What is needed:
The records should be restated exactly from their first line through the line with "rewrite filter_cons, decide_True" in it.

Exercise inputs:

Lemma StronglySorted_filter_ {A} (R : relation A) (P : A → Prop) `{!∀ x, Decision (P x)} (l : list A) :
  StronglySorted R l → StronglySorted R (filter P l).
Proof.
  induction 1 as [|x l Hl IH Hx]; [constructor|]. rewrite filter_cons. case_decide; [|done].
  constructor; [done|]. rewrite Forall_forall in Hx |- *. intros y [_ Hy]%list_elem_of_filter. auto.
Qed.

(** A boolean test splits a list in two. *)
Lemma length_filter_split {A} (f : A → bool) (l : list A) :
  length l = (length (filter (λ x, f x = true) l) + length (filter (λ x, f x = false) l))%nat.
Proof.
  induction l as [|x l IH]; [done|]. rewrite !filter_cons. destruct (f x); simpl; lia.
Qed.

Lemma filter_none {A} (P : A → Prop) `{!∀ x, Decision (P x)} (l : list A) : (∀ x, x ∈ l → ¬ P x) → filter P l = [].
Proof.
  induction l as [|x l IH]; intros Hl; [done|]. rewrite filter_cons_False by (apply Hl; by left).
  apply IH. intros y Hy. apply Hl. by right.
Qed.

Lemma filter_all {A} (P : A → Prop) `{!∀ x, Decision (P x)} (l : list A) :
  (∀ x, x ∈ l → P x) → filter P l = l.
Proof.
  induction l as [|x l IH]; intros HP; [done|].
  rewrite filter_cons, decide_True by apply HP, list_elem_of_here.
  f_equal. apply IH. intros y Hy. by apply HP, list_elem_of_further.
Qed.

Response for this exercise:
Lemma StronglySorted_filter_ {A} (R : relation A) (P : A → Prop) `{!∀ x, Decision (P x)} (l : list A) :
  StronglySorted R l → StronglySorted R (filter P l).
Proof.
  induction 1 as [|x l Hl IH Hx]; [constructor|]. rewrite filter_cons. case_decide; [|done].
  constructor; [done|]. rewrite Forall_forall in Hx |- *. intros y [_ Hy]%list_elem_of_filter. auto.
Qed.

(** A boolean test splits a list in two. *)
Lemma length_filter_split {A} (f : A → bool) (l : list A) :
  length l = (length (filter (λ x, f x = true) l) + length (filter (λ x, f x = false) l))%nat.
Proof.
  induction l as [|x l IH]; [done|]. rewrite !filter_cons. destruct (f x); simpl; lia.
Qed.

Lemma filter_none {A} (P : A → Prop) `{!∀ x, Decision (P x)} (l : list A) : (∀ x, x ∈ l → ¬ P x) → filter P l = [].
Proof.
  induction l as [|x l IH]; intros Hl; [done|]. rewrite filter_cons_False by (apply Hl; by left).
  apply IH. intros y Hy. apply Hl. by right.
Qed.

Lemma filter_all {A} (P : A → Prop) `{!∀ x, Decision (P x)} (l : list A) :
  (∀ x, x ∈ l → P x) → filter P l = l.
Proof.
  induction l as [|x l IH]; intros HP; [done|].
  rewrite filter_cons, decide_True by apply HP, list_elem_of_here.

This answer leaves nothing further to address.